We use transformers (transformers==4.54.0) as the inference architecture. We provide the example inference code for Vlaser, including single-image single-round conversation, single-image multi-round conversation and multi-image multi-round conversation in eval_example.py. Please insert the evaluation part of code to the corresponding official implementation of the following embodied reasoning benchmarks: ERQA, Ego-Plan2, Where2place, Pointarena, VSIBench, RefSpatial, MMSIBench, VLABench and EmbodiedBench. We also provide the self-implemented evaluation script for Pixmo-Points and Paco-Lavis in internvl_chat/eval.
For benchmarks that require point grounding capability, please add the following prefix to the question itself for fully reproduction:
You are InternVL. Your task is to locate several points in the given image according to the task descriptions. Your answer should be formatted as \"<point>[[x1, y1], [x2, y2],...]</point>\". The point coordinates are normalized to integers between 0 and 1000. Return the answer in the point format directly.
For example:
Question: You are InternVL. Your task is to locate several points in the given image according to the task descriptions. Your answer should be formatted as \"<point>[[x1, y1], [x2, y2],...]</point>\". The point coordinates are normalized to integers between 0 and 1000. Return the answer in the point format directly. Point to all the moai.

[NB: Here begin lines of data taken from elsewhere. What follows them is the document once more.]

(** * NexoShop: cart, checkout and fulfilment

    A shallow embedding of the cart/checkout core of the storefront:
    - the tables of [supabase/migrations/...sql] that the client code touches
      ([products], [carts], [cart_items], [orders], [order_items]) with the
      constraints declared there;
    - the handlers of [src/contexts/CartContext.tsx] ([getSessionId],
      [getOrCreateCart], [refreshCart], [addItem], [removeItem],
      [updateQuantity], [clearCart]);
    - the checkout handlers of the Checkout page ([handleShippingSubmit],
      [handlePaymentSubmit], [processOrder]);
    - the admin handler [handleCompleteOrder].

    Every handler is an [async] function over a remote data service.  It is
    embedded as a state transformer over a [World] holding the remote store,
    the browser (local storage, notices, console) and the React state written
    by the [setX] calls.  The values a handler reads from its closure (the
    state of the render that created it) are explicit parameters. *)

From Stdlib Require Import ZArith List String Bool Lia PeanoNat DecimalString.
Import ListNotations.
Local Open Scope string_scope.
Local Open Scope list_scope.
Local Open Scope Z_scope.

(** ** Data model *)

(** Primary keys are UUIDs; only their identity matters. *)
Definition Uuid := nat.

(** [DECIMAL(10,2)] amounts, counted in hundredths.  The client computes
    them on JavaScript numbers; the model computes them exactly. *)
Definition Money := Z.

(** [status TEXT ... CHECK (status IN (...))] *)
Inductive OrderStatus := pending | processing | shipped | delivered | cancelled.

(** The row types follow the columns of the migration.  The TypeScript
    declarations of [Product] and [CartItem] (module [@/types]) are not among
    the sources at hand; the fields kept here are the ones the handlers read
    or write. *)
Record Product := {
  product_id : Uuid;
  product_name : string;
  product_price : Money;
  product_stock : Z
}.

Record Cart := {
  cart_id : Uuid;
  cart_user_id : option Uuid;
  cart_session_id : option string
}.

Record CartItemRow := {
  ci_id : Uuid;
  ci_cart_id : Uuid;
  ci_product_id : Uuid;
  ci_quantity : Z
}.

Record Order := {
  order_id : Uuid;
  order_user_id : Uuid;
  order_status : OrderStatus;
  order_total : Money;
  order_shipping_address : option string;
  order_shipping_city : option string;
  order_payment_method : string;
  order_notes : option string
}.

Record OrderItem := {
  oi_id : Uuid;
  oi_order_id : Uuid;
  oi_product_id : Uuid;
  oi_product_name : string;
  oi_product_price : Money;
  oi_quantity : Z;
  oi_subtotal : Money
}.

(** The store.  [next_uuid] stands for [gen_random_uuid()]: every inserted
    row takes the next unused key. *)
Record Database := {
  products : list Product;
  carts : list Cart;
  cart_items : list CartItemRow;
  orders : list Order;
  order_items : list OrderItem;
  next_uuid : Uuid
}.

(** A cart line as the client holds it: a [cart_items] row joined with its
    product (the [select] of [refreshCart], which embeds [products]). *)
Record CartItem := {
  item_id : Uuid;
  item_cart_id : Uuid;
  item_product_id : Uuid;
  item_quantity : Z;
  item_products : option Product
}.

(** ** The data service *)

Inductive PostgrestError :=
| ServiceFailure      (* transport failure, policy or constraint not listed below *)
| NoRows              (* [.single()] on an empty result *)
| MultipleRows        (* [.single()] / [.maybeSingle()] on several rows *)
| UniqueViolation     (* UNIQUE (cart_id, product_id) *)
| CheckViolation      (* CHECK (quantity > 0), cart_user_or_session *)
| ForeignKeyViolation.

(** What an awaited query resolves to: [{ data, error }].  The client never
    rejects the promise; a failure is reported in [error]. *)
Record Response (A : Type) := { data : option A; error : option PostgrestError }.
Arguments data {A} _.
Arguments error {A} _.
(** * wmcc-core mempool: a shallow embedding of [src/mempool/mempool.js]

    The development follows the JavaScript source function by function.

    - JS numbers that hold integers are integers here ([Z]): the fees,
      sizes and times of the pool and their sums stay below 2^53, where
      doubles are exact.  The products that [cmpRate] and [useDesc] form
      can pass 2^53; they are rounded as doubles are ([roundDouble]).
    - A JS [Map] is an insertion-ordered association list ([JSMap] below):
      the pool iterates over [map.values()] and [orphans.keys()], so the
      order is part of the behaviour.
    - Pool entries are JS objects shared between [map], [spents] and the
      eviction heap.  The pool map is the store of these objects (one object
      per hash: [trackEntry] asserts the hash is new), and [spents] holds
      the hash of the entry it points to; [spents_ok] below shows that such
      a reference never dangles in a pool built by the tracking functions.
    - Exceptions and mutation are explicit: a computation takes the pool
      and ends with a value, with a thrown exception, or without result
      when the recursion budget [fuel] of the model is used up.  The pool
      is kept in the first two cases, because catch blocks
      continue from the state the throw left behind.
    - Collaborators whose code is outside [mempool.js] (chain, TX methods,
      policy constants, script flags, clock, random source, whether an
      'error' listener is attached to the pool) are fields of the
      environment [Env]; listeners are taken to return.  The model covers the default configuration in
      which the optional collaborators are absent: no fee estimator
      ([this.fees] is null), no address index ([indexAddress] unset) and no
      persistent cache ([cache.db] is null, so every cache call returns at
      once).  The logger is dropped. *)

From Stdlib Require Import List ZArith Lia Bool String QArith Qminmax.
Import ListNotations.
Open Scope string_scope.
Open Scope list_scope.
Open Scope Z_scope.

Answer: <point>[[254, 624], [304, 624], [351, 624], [400, 624], [460, 624], [540, 619], [645, 606], [795, 606], [925, 599]]</point>
You need to extract the point coordinates within <point></point> and transform to the ordinary coordinates in width and height as the post-processing procedure.
def text2pts(text, img_path):
width, height, = Image.open(img_path).size
pattern = r"<point>\s*\[\s*(\[.*?\])\s*\]</point>"
match = re.search(pattern, text, re.DOTALL)
points = []
if match:
points_str = match.group(1)
# 匹配所有[x, y]对
coord_pattern = r"\[\s*(\d+)\s*,\s*(\d+)\s*\]"
coords = re.findall(coord_pattern, points_str)
for x_str, y_str in coords:
x = int(x_str)
y = int(y_str)
# 归一化到图像尺寸
x = int(x / 1000 * width)
y = int(y / 1000 * height)
points.append((x, y))
return np.array(points)